From the data below, please reproduce exactly everything from the line that contains "(mkScores 0 1 0 1)." down to the line that contains "- by rewrite bool_decide_eq_false_2", with both ends included.

***** Records provided *****

(** An instance of C10 on a masculine tally: gold [None] with system [True],
    and gold [None] with system [False]. *)
Lemma C10_gold_none_witness :
  ({[ Some MASCULINE := mkScores 1 2 3 4 ]} : gmap (option Gender) Scores)
    !! Some MASCULINE = Some (mkScores 1 2 3 4)
  ∧ score_judgment "7" (Some MASCULINE) {[ Some MASCULINE := mkScores 1 2 3 4 ]}
      (None, Some true)
    = mkRun [] (Returns (<[Some MASCULINE := mkScores 1 3 3 4]>
                           {[ Some MASCULINE := mkScores 1 2 3 4 ]}))
  ∧ score_judgment "7" (Some MASCULINE) {[ Some MASCULINE := mkScores 1 2 3 4 ]}
      (None, Some false)
    = mkRun [] (Returns (<[Some MASCULINE := mkScores 1 2 4 4]>
                           {[ Some MASCULINE := mkScores 1 2 3 4 ]})).
Proof.
  split; [reflexivity|]. split.
  - apply (C10_gold_none_scored_as_false "7" (Some MASCULINE)
             {[ Some MASCULINE := mkScores 1 2 3 4 ]} (mkScores 1 2 3 4) true).
    reflexivity.
  - apply (C10_gold_none_scored_as_false "7" (Some MASCULINE)
             {[ Some MASCULINE := mkScores 1 2 3 4 ]} (mkScores 1 2 3 4) false).
    reflexivity.
Defined.

(** A gold dictionary with an unparsed judgment, scored end to end. *)
Example gold_none_end_to_end :
  let gold := {[ "1" := mkAnnotation (Some FEMININE) None (Some true) ]} in
  let system := {[ "1" := mkAnnotation None (Some true) (Some false) ]} in
  ∃ scores system',
    calculate_scores gold system = mkRun [] (Returns (scores, system'))
    ∧ scores !! None = Some (mkScores 0 1 0 1)
    ∧ scores !! Some FEMININE = Some (mkScores 0 1 0 1).
Proof. vm_compute. eexists _, _. split; [reflexivity|]. split; reflexivity. Qed.

(** ** The metrics in exact arithmetic *)

Lemma percentage_bounds (n d : Z) :
  0 ≤ n → n ≤ d → 0 < d →
  (0 <= 100 * inject_Z n / inject_Z d <= 100)%Q.
Proof.
  intros Hn Hnd Hd.
  assert (Hd' : (0 < inject_Z d)%Q) by (unfold Qlt; simpl; lia).
  split.
  - apply Qle_shift_div_l; [done|]. unfold Qle; simpl. lia.
  - apply Qle_shift_div_r; [done|]. unfold Qle; simpl. lia.
Qed.

Lemma truthy_int_spec (n : Z) : py.truthy_int n = bool_decide (n ≠ 0).
Proof.
  unfold py.truthy_int. destruct (Z.eqb_spec n 0).
  - by rewrite bool_decide_eq_false_2 by auto.
  - by rewrite bool_decide_eq_true_2.
Qed.

Lemma truthy_float_spec (x : Q) :
  py.truthy_float x = false ↔ (x == 0)%Q.
Proof.
  unfold py.truthy_float. rewrite negb_false_iff. apply Qeq_bool_iff.
Qed.

Lemma recall_bounds (self : Scores) :
  0 ≤ true_positives self → 0 ≤ false_negatives self →
  (0 <= recall self <= 100)%Q.
Proof.
  intros Htp Hfn. unfold recall. rewrite truthy_int_spec.
  case_bool_decide; [|lra]. apply percentage_bounds; lia.
Qed.

Lemma precision_bounds (self : Scores) :
  0 ≤ true_positives self → 0 ≤ false_positives self →
  (0 <= precision self <= 100)%Q.
Proof.
  intros Htp Hfp. unfold precision. rewrite truthy_int_spec.
  case_bool_decide; [|lra]. apply percentage_bounds; lia.
Qed.

Lemma harmonic_bounds (p r : Q) :
  (0 <= p <= 100)%Q → (0 <= r <= 100)%Q → ¬ (p + r == 0)%Q →
  (0 <= 2 * p * r / (p + r) <= 100)%Q.
Proof.
  intros [Hp0 Hp1] [Hr0 Hr1] Hnz.
  assert (Hpos : (0 < p + r)%Q).
  { destruct (Qlt_le_dec 0 (p + r)) as [?|Hle]; [done|].
    exfalso. apply Hnz. lra. }
  split.
  - apply Qle_shift_div_l; [done|]. nra.
  - apply Qle_shift_div_r; [done|]. nra.
Qed.

(** ** Reading annotations *)

Lemma mret_bind {A B} (a : A) (k : A → Run B) : mret a ≫= k = k a.
Proof.
  unfold mbind, Run_bind, mret, Run_ret. cbn [stdout outcome app].
  by destruct (k a).
Qed.

Lemma bind_raises {A B} (out : list string) (e : Exception) (k : A → Run B) :
  mkRun out (Raises e) ≫= k = mkRun out (Raises e).
Proof. reflexivity. Qed.

Lemma is_true_spec (value : string) :
  is_true (Some value) = mkRun (label_lines value) (Returns (coref_value value)).
Proof.
  unfold is_true, lower_method, label_lines, coref_value.
  rewrite mret_bind. case_decide; [done|].
  rewrite mret_bind. case_decide; reflexivity.
Qed.

Lemma is_true_none : is_true None = mkRun [] (Raises (AttributeError "lower")).
Proof. reflexivity. Qed.

Lemma PRONOUNS_known (k : string) :
  default UNKNOWN (PRONOUNS !! k) = UNKNOWN ↔ PRONOUNS !! k = None.
Proof.
  split; [|by intros ->].
  destruct (PRONOUNS !! k) as [g|] eqn:Hk; [|done]. simpl. intros ->.
  apply elem_of_list_to_map_2 in Hk.
  repeat (apply elem_of_cons in Hk as [Hk|Hk]; [by inversion Hk|]).
  by apply elem_of_nil in Hk.
Qed.

Lemma defaultdict_setattr_fresh (d : gmap string Annotation) k set :
  d !! k = None → defaultdict_setattr d k set = <[k := set Annotation_init]> d.
Proof.
  intros Hk. unfold defaultdict_setattr, defaultdict_getitem. rewrite Hk.
  by rewrite insert_insert_eq.
Qed.

Lemma defaultdict_setattr_present (d : gmap string Annotation) k a set :
  d !! k = Some a → defaultdict_setattr d k set = <[k := set a]> d.
Proof.
  intros Hk. unfold defaultdict_setattr, defaultdict_getitem. by rewrite Hk.
Qed.

Lemma read_row_repeated is_gold (annotations : gmap string Annotation) row :
  is_Some (annotations !! ID row) →
  read_row is_gold annotations row
  = mkRun ["Multiple annotations for " ++ ID row] (Returns annotations).
Proof.
  intros Hsome. unfold read_row. by rewrite decide_True.
Qed.

Lemma read_row_fresh is_gold (annotations : gmap string Annotation) row :
  annotations !! ID row = None →
  read_row is_gold annotations row
  = mkRun (row_lines row)
      (match row_exception is_gold row with
       | Some e => Raises e
       | None => Returns (<[ID row := row_annotation is_gold row]> annotations)
       end).
Proof.
  intros Hnone. unfold read_row, row_lines, row_exception, row_annotation.
  rewrite decide_False by (rewrite Hnone; by intros [? ?]).
  destruct (A_coref row) as [a|]; [|by rewrite is_true_none, bind_raises].
  rewrite is_true_spec, bind_returns.
  rewrite (defaultdict_setattr_fresh _ _ _ Hnone).
  destruct (B_coref row) as [b|];
    [|by rewrite is_true_none, bind_raises].
  rewrite is_true_spec. cbn [stdout outcome]. rewrite bind_returns.
  rewrite (defaultdict_setattr_present _ _ _ _ (lookup_insert_eq _ _ _)).
  rewrite insert_insert_eq. cbn [stdout outcome].
  destruct is_gold; [|by rewrite !app_nil_r].
  destruct (Pronoun row) as [pronoun|];
    [|unfold lower_method, raise; by rewrite bind_raises, !app_nil_r].
  unfold lower_method. rewrite mret_bind.
  pose proof (PRONOUNS_known (py.lower pronoun)) as Hknown.
  case_decide as Hu.
  - unfold assert, raise. rewrite bool_decide_eq_false_2 by (rewrite Hu; auto).
    by rewrite bind_raises, !app_nil_r.
  - unfold assert. rewrite bool_decide_eq_true_2 by (intros ?; by apply Hu, Hknown).
    rewrite mret_bind.
    rewrite (defaultdict_setattr_present _ _ _ _ (lookup_insert_eq _ _ _)).
    rewrite insert_insert_eq. cbn [stdout outcome mret Run_ret fmap option_fmap option_map].
    by rewrite !app_nil_r.
Qed.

*****

• Response below
    ∧ scores !! Some FEMININE = Some (mkScores 0 1 0 1).
Proof. vm_compute. eexists _, _. split; [reflexivity|]. split; reflexivity. Qed.

(** ** The metrics in exact arithmetic *)

Lemma percentage_bounds (n d : Z) :
  0 ≤ n → n ≤ d → 0 < d →
  (0 <= 100 * inject_Z n / inject_Z d <= 100)%Q.
Proof.
  intros Hn Hnd Hd.
  assert (Hd' : (0 < inject_Z d)%Q) by (unfold Qlt; simpl; lia).
  split.
  - apply Qle_shift_div_l; [done|]. unfold Qle; simpl. lia.
  - apply Qle_shift_div_r; [done|]. unfold Qle; simpl. lia.
Qed.

Lemma truthy_int_spec (n : Z) : py.truthy_int n = bool_decide (n ≠ 0).
Proof.
  unfold py.truthy_int. destruct (Z.eqb_spec n 0).
  - by rewrite bool_decide_eq_false_2 by auto.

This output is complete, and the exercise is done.